Exercise goal: Report the count of lines in the records that contain "global", without any added text.

Stored data
┄┄┄┄┄┄

(* ===== verification/Concurrency.v ===== *)
(** The gateway's handlers at the grain of their critical sections. Here every
    acquisition of a lock of the control plane, every UUID drawn and every
    audit record is one instruction, a handler is a program of such
    instructions, and the server is a pool of programs whose instructions
    interleave in any order with each other and with the refreshes of the
    credential store. [run_code] shows that a program run alone is the
    handler of [Gateway]; the other theorems say what survives interleaving. *)

From stdpp Require Import relations.
From S2P Require Import Prelude RustStr Canonicalize Datetime External Reference Models Policy SigV4 Service Normalize Control Gateway.
From S2P Require Import Upgrade Server System.

(** ** Programs *)

Section Programs.
Context {J : JsonLib} {H : HttpLib} {R : RingLib} {U : UuidLib}.
Context {C A : Type} `{!CredentialStore C} `{!AuditSink A}.

(** One access to the shared state, with the type of its answer. *)
Inductive instr : Type -> Type :=
| IUuid : instr string
| IMint (u1 u2 : string) (policy : Policy) (ttl_seconds now : Z) : instr MintResponse
| IMintSigV4 (u0 u1 u2 : string) (policy : Policy) (ttl_seconds now : Z) : instr SigV4Mint
| IResolve (token : string) (now : Z) : instr (option (Policy * Z))
| IResolveSigV4 (access_key_id : string) (now : Z) : instr (option (Policy * string))
| IRevoke (token : string) : instr bool
| ISweep (now : Z) : instr nat
| ITenantsEmpty : instr bool
| ITenantsOwned (key : string) : instr (option (gset string))
| ICred (id : string) : instr (option Secret)
| IRecord (e : AuditEvent) : instr unit.

(** An access to the token table, under its lock. *)
Definition with_tokens {T} (f : Tokens -> T * Tokens) (w : World C A) : T * World C A :=
  let '(r, ts) := f (world_tokens w) in (r, mkWorld (set_tokens ts (w_control w)) (w_uuids w)).

Definition exec {T} (i : instr T) : World C A -> T * World C A :=
  match i with
  | IUuid => fun w => (uuid_simple (w_uuids w), mkWorld (w_control w) (S (w_uuids w)))
  | IMint u1 u2 policy ttl now => with_tokens (tokens_mint u1 u2 policy ttl now)
  | IMintSigV4 u0 u1 u2 policy ttl now => with_tokens (tokens_mint_sigv4 u0 u1 u2 policy ttl now)
  | IResolve token now => fun w => (tokens_resolve_full token now (world_tokens w), w)
  | IResolveSigV4 akid now => fun w => (tokens_resolve_sigv4 akid now (world_tokens w), w)
  | IRevoke token => with_tokens (tokens_revoke token)
  | ISweep now => with_tokens (tokens_sweep now)
  | ITenantsEmpty => fun w => (tenants_is_empty (cp_tenants (w_control w)), w)
  | ITenantsOwned key => fun w => (tenants_owned key (cp_tenants (w_control w)), w)
  | ICred id => fun w => (cred_resolve (cp_credentials (w_control w)) id, w)
  | IRecord e => fun w =>
      (tt, mkWorld (set_audit (audit_record e (cp_audit (w_control w))) (w_control w)) (w_uuids w))
  end.

Inductive prog (X : Type) : Type :=
| Ret (x : X)
| Crash
| Vis {T : Type} (i : instr T) (k : T -> prog X).
#[global] Arguments Ret {X} x.
#[global] Arguments Crash {X}.
#[global] Arguments Vis {X T} i k.

Fixpoint prog_bind_go {X Y} (f : X -> prog Y) (m : prog X) : prog Y :=
  match m with
  | Ret x => f x
  | Crash => Crash
  | Vis i k => Vis i (fun t => prog_bind_go f (k t))
  end.

#[export] Instance prog_ret : MRet prog := fun X x => Ret x.
#[export] Instance prog_bind : MBind prog := fun X Y f m => prog_bind_go f m.

Definition call {T} (i : instr T) : prog T := Vis i Ret.
Definition prog_lift {X} (c : comp X) : prog X := match c with Done x => Ret x | Panic => Crash end.

(** A program run alone. *)
Fixpoint run {X} (p : prog X) : eff (World C A) X := fun w =>
  match p with
  | Ret x => (Done x, w)
  | Crash => (Panic, w)
  | Vis i k => let '(t, w') := exec i w in run (k t) w'
  end.

Lemma run_bind {X Y} (m : prog X) (f : X -> prog Y) w : run (m ≫= f) w = (run m ≫= (fun x => run (f x))) w.
Proof.
  revert w. induction m as [x| |T i k IH]; intros w; [done..|].
  change (run (Vis i k ≫= f) w) with (let '(t, w') := exec i w in run (k t ≫= f) w').
  rewrite eff_bind_unfold. cbn [run]. destruct (exec i w) as [t w']. apply IH.
Qed.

┄┄┄┄┄┄

Answer box: 3